According to U.S. Department of State and Treasury officials, the three Nicaraguans are accused of human rights abuses, corruption and ordering attacks on peaceful protesters. The 2012 Magnitsky Act allows U.S. officials to freeze the assets and ban U.S. travel for designated human-rights abusers or those engaging in corruption.
“The United States will not stand by idly in the face of the abuses taking place in Nicaragua,” a senior administration official said Thursday on a conference call. “Rather we will expose and hold accountable those responsible for the Nicaraguan government’s ongoing violence and intimidation campaign against its people.”
Since April, what began as a peaceful popular movement against pension reforms, has spiraled into violent street clashes calling for President Daniel Ortega to resign. Mr. Ortega has what regional analysts have characterized as “iron-fisted” control over his nation’s legislature, judiciary and electoral authorities — since returning to power in 2007.
While the Ortega regime has dismissed the demonstrators as delinquents and raised the specter of a foreign conspiracy, human rights groups say more than 250 people have been killed amid reports of paramilitary forces burning down shops and kidnapping protesters. Students have also occupied the campuses of several universities across the country.
The sanctioned individuals include Nicaragua’s National Police commander, Francisco Javier Diaz Madriz, who is alleged to have engaged in serious human rights abuses and Fidel Antonio Moreno Briones, who has directed the Sandinista Youth and pro-government armed groups to violently crackdown on protesters.
Jose Francisco Lopez Centeno, Vice President of ALBANISA, a joint venture between the Venezuelan state-owned oil company, PDVSA, and its Nicaraguan counterpart, also stands accused of using his power to enrich his family. Mr. Lopez Centeno also serves as treasurer of the ruling FSLN party.
Earlier this week anger boiled over so much that Mr. Ortega’s brother, a former military chief, urged the embattled leader to move up elections to avoid more bloodshed, according to a letter released on Wednesday.

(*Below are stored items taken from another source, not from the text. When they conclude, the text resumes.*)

(* ===== verification/StarcastChecksums.v ===== *)
(** * Checksums of translated packets

    On packets as the RFCs lay them out, the translations of [StarcastNat] keep
    the checksum of the IPv4 header and the UDP checksum with its pseudo header
    valid: what is updated incrementally is what a receiver verifies.  Examples show
    the two cases in which the value zero, which stands for no checksum, breaks this. *)

From S2P Require Import Prelude LruCache NetTypes FirewallReset NetText PacketViews Checksum StarcastNat StarcastNatProps.

Local Open Scope Z_scope.

(** ** Sums of 16-bit words *)

Abbreviation sum16 := RfcMut.sum16.

Lemma sum16_app l1 l2 : Nat.Even (length l1) → sum16 (l1 ++ l2) = sum16 l1 + sum16 l2.
Proof.
  intros [n Hn]. revert l1 Hn. induction n as [|n IH]; intros [|a [|b l1]] Hn; simpl in *; try lia.
  rewrite IH; lia.
Qed.

Lemma sum16_words l : Nat.Even (length l) → sum16 l = total (be_words l).
Proof.
  intros [n Hn]. revert l Hn. induction n as [|n IH]; intros [|a [|b l]] Hn; simpl in *; try lia.
  rewrite IH by lia. unfold be_bytes, total. simpl. lia.
Qed.

Lemma sum16_to_be_bytes n x : Nat.Even n → sum16 (to_be_bytes n x) = total (be_words (to_be_bytes n x)).
Proof. intros Hn. apply sum16_words. by rewrite length_to_be_bytes. Qed.

Lemma sum16_two x : is_uint 16 x → sum16 (to_be_bytes 2 x) = x.
Proof.
  intros Hx. rewrite <-(be_bytes_to_be_bytes 2 x) at 2 by done. unfold be_bytes. simpl. lia.
Qed.

Lemma sum16_inserts o p b : Nat.Even o → Nat.Even (length p) → (o + length p <= length b)%nat →
  sum16 (list_inserts o p b) = sum16 b - sum16 (take (length p) (drop o b)) + sum16 p.
Proof.
  intros Ho Hp Hl. remember (take (length p) (drop o b)) as old eqn:Eold. remember (take o b) as l1 eqn:E1.
  remember (drop (length p) (drop o b)) as l2 eqn:E2.
  assert (length old = length p) as Hold by (subst old; rewrite length_take, length_drop; lia).
  assert (length l1 = o) as Ht by (subst l1; rewrite length_take; lia).
  assert (b = l1 ++ old ++ l2) as -> by (subst; by rewrite !take_drop).
  rewrite <-Ht at 1. rewrite <-(Nat.add_0_r (length l1)), list_inserts_app_r, list_inserts_0_r by done.
  rewrite !sum16_app by (by rewrite ?Ht, ?Hold). lia.
Qed.

(** ** Fields of views *)

Section fields.
Context {F : Type} (min : nat) (off size : F → nat).

(** The bytes of a field are those of its number. *)
Lemma field_bytes f b : is_bytes b → (off f + size f <= length b)%nat →
  to_be_bytes (size f) (view_get (rfc_view min off size) f b) = take (size f) (drop (off f) b).
Proof.
  intros Hb Hl. simpl. unfold Rfc.field.
  assert (length (take (size f) (drop (off f) b)) = size f) as Hlen by (rewrite length_take, length_drop; lia).
  rewrite <-Hlen at 1. apply to_be_bytes_be_bytes. by apply is_bytes_range.
Qed.

Lemma sum16_set f x b : is_bytes b → Nat.Even (off f) → Nat.Even (size f) → (off f + size f <= length b)%nat →
  sum16 (view_set (rfc_view min off size) f x b) =
    sum16 b - sum16 (to_be_bytes (size f) (view_get (rfc_view min off size) f b)) + sum16 (to_be_bytes (size f) x).
Proof.
  intros Hb Ho Hs Hl. rewrite field_bytes by done. simpl.
  rewrite sum16_inserts by (rewrite ?length_to_be_bytes; done). by rewrite length_to_be_bytes.
Qed.

(** The same for a part of the buffer that holds the field *)
Lemma sum16_take_set h f x b : is_bytes b → Nat.Even (off f) → Nat.Even (size f) →
  (off f + size f <= length b)%nat → (off f + size f <= h)%nat →
  sum16 (take h (view_set (rfc_view min off size) f x b)) =
    sum16 (take h b) - sum16 (to_be_bytes (size f) (view_get (rfc_view min off size) f b)) + sum16 (to_be_bytes (size f) x).
Proof.
  intros Hb Ho Hs Hl Hh.
  assert (take h (view_set (rfc_view min off size) f x b) = view_set (rfc_view min off size) f x (take h b)) as ->.
  { simpl. apply list_eq. intros i. pose proof (length_to_be_bytes (size f) x) as Hlen. destruct (decide (i < h)%nat).
    - rewrite lookup_take_lt by done. destruct (decide (off f <= i < off f + size f)%nat).
      + rewrite !list_lookup_inserts; rewrite ?length_take; lia || done.
      + destruct (decide (i < off f)%nat).
        * by rewrite !list_lookup_inserts_lt, lookup_take_lt by lia.
        * by rewrite !list_lookup_inserts_ge, lookup_take_lt by lia.
    - rewrite lookup_take_ge, list_lookup_inserts_ge, lookup_take_ge by lia. done. }
  assert (take (size f) (drop (off f) (take h b)) = take (size f) (drop (off f) b)) as Ht
    by (apply range_ext; intros i Hi; apply lookup_take_lt; lia).
  rewrite sum16_set; [|by apply Forall_take|done|done|rewrite length_take; lia].
  rewrite !field_bytes by (by apply Forall_take || rewrite ?length_take; lia || done). by rewrite Ht.
Qed.
End fields.

(** ** Valid checksums *)

Import RfcViews.

(** The sum of the words of the IPv4 header, options included *)
Definition header_sum (b : bytes) : Z := sum16 (take (ipv4_place (take 4 b)).1 b).

(** A receiver accepts a header whose words, with the checksum, add up to
    nothing in one's complement. *)
Definition header_valid (b : bytes) : Prop := header_sum b `mod` 65535 = 0.

(** The sum of the UDP packet and its pseudo header, with the addresses
    written by [octs] *)
Definition pseudo_sum (octs : Z → bytes) (src dst proto : Z) (u : bytes) : Z :=
  sum16 (octs src) + sum16 (octs dst) + proto + Rfc.field 4 2 u + sum16 u.

(** The UDP checksum, and whether the words with it add up to nothing *)
Definition udp_checksum (P : MutableIpPacket) (b : bytes) : Z := view_get udp_view UdpChecksum (mip_payload P b).
Definition udp_valid (octs : Z → bytes) (P : MutableIpPacket) (b : bytes) : Prop :=
  let '(proto, src, dst, u) := ip_header P b in pseudo_sum octs src dst proto u `mod` 65535 = 0.

(** What a receiver accepts: over IPv4 a valid header and a UDP checksum that is
    valid or zero, which stands for none (RFC 768); over IPv6 a UDP checksum that is
    valid and not zero (RFC 8200).  [packet_family] tells IPv4 from IPv6. *)
Definition checksums_valid (b : bytes) : Prop :=
  match head b with
  | Some first =>
      (Z.shiftr first 4 = 4 → header_valid b ∧ (udp_checksum MutableIpv4Packet b = 0 ∨ udp_valid octets MutableIpv4Packet b)) ∧
      (Z.shiftr first 4 = 6 → udp_checksum MutableIpv6Packet b ≠ 0 ∧ udp_valid octets6 MutableIpv6Packet b)
  | None => True
  end.

(** The translated packet [b'] of [b] has a UDP checksum if [b] has one, which is
    then valid. *)
Definition udp_kept (octs : Z → bytes) (P : MutableIpPacket) (b b' : bytes) : Prop :=
  (udp_checksum P b = 0 → udp_checksum P b' = 0) ∧ (udp_checksum P b ≠ 0 → udp_valid octs P b').
Definition checksums_kept (b b' : bytes) : Prop :=
  match head b with
  | Some first =>
      (Z.shiftr first 4 = 4 → header_valid b' ∧ udp_kept octets MutableIpv4Packet b b') ∧
      (Z.shiftr first 4 = 6 → udp_kept octets6 MutableIpv6Packet b b')
  | None => True
  end.

(** The one's complement zero that UDP reserves *)
Definition udp_checksum_lost (b : bytes) : Prop :=
  ∃ first, head b = Some first ∧ Z.shiftr first 4 = 6 ∧ udp_checksum MutableIpv6Packet b = 0.

(** An IPv4 header whose checksum is not the value zero *)
Definition header_checksum_set (b : bytes) : Prop :=
  ∀ first, head b = Some first → Z.shiftr first 4 = 4 → view_get ipv4_view Ipv4HeaderChecksum b ≠ 0.

Lemma mod_eq_ex a b n : n ≠ 0 → a `mod` n = b `mod` n → ∃ k, a = b + k * n.
Proof. intros Hn Hm. exists (a / n - b / n). pose proof (Z.div_mod a n Hn). pose proof (Z.div_mod b n Hn). nia. Qed.

Lemma header_sum_set f x b : is_bytes b → view_new ipv4_view b → f ≠ Ipv4HeaderField IpProtocol →
  header_sum (view_set ipv4_view f x b) =
    header_sum b - sum16 (to_be_bytes (ipv4_size f) (view_get ipv4_view f b)) + sum16 (to_be_bytes (ipv4_size f) x).
Proof.
  intros Hb Hn%bool_decide_unpack Hf. unfold header_sum.
  assert (take 4 (view_set ipv4_view f x b) = take 4 b) as ->.
  { apply (range_inserts_ne b _ (ipv4_off f) 0 4). destruct f as [[]|]; simpl; lia. }
  apply (sum16_take_set 20 ipv4_off ipv4_size); try done.
  - destruct f as [[]|]; try done; simpl; [by exists 6%nat|by exists 8%nat|by exists 5%nat].
  - destruct f as [[]|]; try done; simpl; [by exists 2%nat|by exists 2%nat|by exists 1%nat].
  - destruct f as [[]|]; simpl; lia.
  - destruct f as [[]|]; simpl; lia.
Qed.

(** The header after an address was set and the checksum fixed *)
Lemma header_valid_fix f x b : is_bytes b → view_new ipv4_view b → f ≠ IpProtocol → header_valid b →
  view_get ipv4_view Ipv4HeaderChecksum b ≠ 0 →
  header_valid (ipv4_fix_header_checksum (view_get ipv4_view (Ipv4HeaderField f) b) x
    (view_set ipv4_view (Ipv4HeaderField f) x b)).
Proof.
  intros Hb Hn Hf Hsum Hz. pose proof ipv4_view_laws as Hv. unfold ipv4_fix_header_checksum.
  set (o := view_get ipv4_view (Ipv4HeaderField f) b). set (b1 := view_set ipv4_view (Ipv4HeaderField f) x b).
  assert (view_get ipv4_view Ipv4HeaderChecksum b1 = view_get ipv4_view Ipv4HeaderChecksum b) as Hck
    by (by apply (law_get_set_ne _ _ Hv)).
  assert (is_bytes b1) as Hb1 by (by apply (law_bytes_set _ _ Hv)).
  assert (view_new ipv4_view b1) as Hn1 by (rewrite (law_new_length _ _ Hv b1 b); [done|by apply (law_length_set _ _ Hv)]).
  rewrite Hck. set (c := view_get ipv4_view Ipv4HeaderChecksum b) in *.
  rewrite bool_decide_eq_true_2 by done. unfold header_valid in *.
  rewrite header_sum_set by done. rewrite Hck. subst b1. rewrite header_sum_set by (done || congruence). simpl ipv4_size.
  assert (is_uint 16 c) as Hu by (apply (law_get_uint _ _ Hv Ipv4HeaderChecksum b Hb)).
  destruct (be_words_octets o) as [Hwo Hlo], (be_words_octets x) as [Hwx Hlx].
  destruct (address_update_mod c (octets o) (octets x)) as [Hu' Hm]; [done..|by rewrite Hlo|lia|].
  fold (ipv4_header_update c o x) in Hu', Hm. rewrite !sum16_two by done.
  apply mod_eq_ex in Hm as [k Hk]; [|done].
  replace (ip_size true f) with 4%nat by (by destruct f).
  rewrite !sum16_to_be_bytes by (by exists 2%nat). fold o. unfold octets in *. rewrite Hk.
  rewrite <-Hsum, <-(Z.mod_add (header_sum b) k) by done. f_equal. lia.
Qed.

Lemma header_sum_put u b : header_sum (view_with_payload ipv4_enclosing u b) = header_sum b.
Proof.
  assert (20 <= (ipv4_place (take 4 b)).1)%nat as Hp by (simpl; lia).
  unfold header_sum. set (b' := view_with_payload ipv4_enclosing u b).
  assert (take 4 b' = take 4 b) as -> by (apply (range_inserts_ne b u _ 0 4); lia).
  f_equal. apply (range_inserts_ne b u _ 0). lia.
Qed.

(** *** The UDP checksum *)

Lemma sum16_udp_set f x u : is_bytes u → view_new udp_view u → is_uint 16 x →
  sum16 (view_set udp_view f x u) = sum16 u - view_get udp_view f u + x.
Proof.
  intros Hb Hn%bool_decide_unpack Hx. pose proof (law_get_uint _ _ udp_view_laws f u Hb) as Hg.
  change (udp_width f) with 16 in Hg. unfold udp_view in *. simpl PacketViews.udp_view in *.
  rewrite (sum16_set 8 udp_off (λ _, 2%nat)); [|done|destruct f; simpl; [by exists 0%nat|by exists 1%nat|by exists 3%nat]|
    by exists 1%nat|destruct f; simpl; lia].
  by rewrite !sum16_two.
Qed.

Lemma udp_length_set f x u : Rfc.field 4 2 (view_set udp_view f x u) = Rfc.field 4 2 u.
Proof.
  unfold Rfc.field. f_equal. apply range_inserts_ne. rewrite length_to_be_bytes. destruct f; simpl; lia.
Qed.

(** What the checksum update of a family does, modulo 65535 *)
Definition updates (P : MutableIpPacket) (octs : Z → bytes) : Prop :=
  ∀ c o n p q, is_uint 16 c → is_uint 16 p → is_uint 16 q →
    let c' := mip_calculate_udp_header_checksum_update P c o n p q in
    is_uint 16 c' ∧ ∃ k, c' = c + sum16 (octs o) + p - sum16 (octs n) - q + k * 65535.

Humberto Ortega, who led Nicaragua’s army until 1994, has criticized his brother’s consolidation of power in the past. His letter urged Daniel Ortega to hold elections in 2019 and pull back the pro-government youth groups — which the now sanctioned Mr. Moreno Briones was involved in — and which have been blamed for much of the street violence since the protests broke out.
“We all want a peaceful solution to the tragic crisis we are suffering,” Humberto Ortega wrote. “By constitutionally moving up presidential elections to the coming year, he says yes to peace.”
Also Wednesday, former President Enrique Bolanos re-iterated his call for Mr. Ortega to step down.
“If you are a true patriot resign and this country will thank you for it,” said Mr. Bolanos, who held office in 2002-2006.
Trump administration officials have alluded to more sanctions for Nicaragua since May, with Vice President Mike Pence, UN Ambassador Nikki Haley and Mark Green, administrator of the U.S. Agency for International Development, also having publicly condemned the Ortega administration’s crackdown.
Senior U.S. officials on Thursday were pointed in their criticism of the violence Managua appears to support, as the image of a once peaceful Central American country spirals out of control, pulled down partly by its collapsing main ally, Venezuela.
“The Nicaraguan government’s violent response has included beating of journalists, attacks against local TV and radio stations and assaults on mothers mourning the deaths of their children,” another senior administration official said on Thursday. “At the Treasury Department, we’re taking immediate action to address these serious abuses of human rights and corruption in Nicaragua. “
• This article is based in part on wire service reports.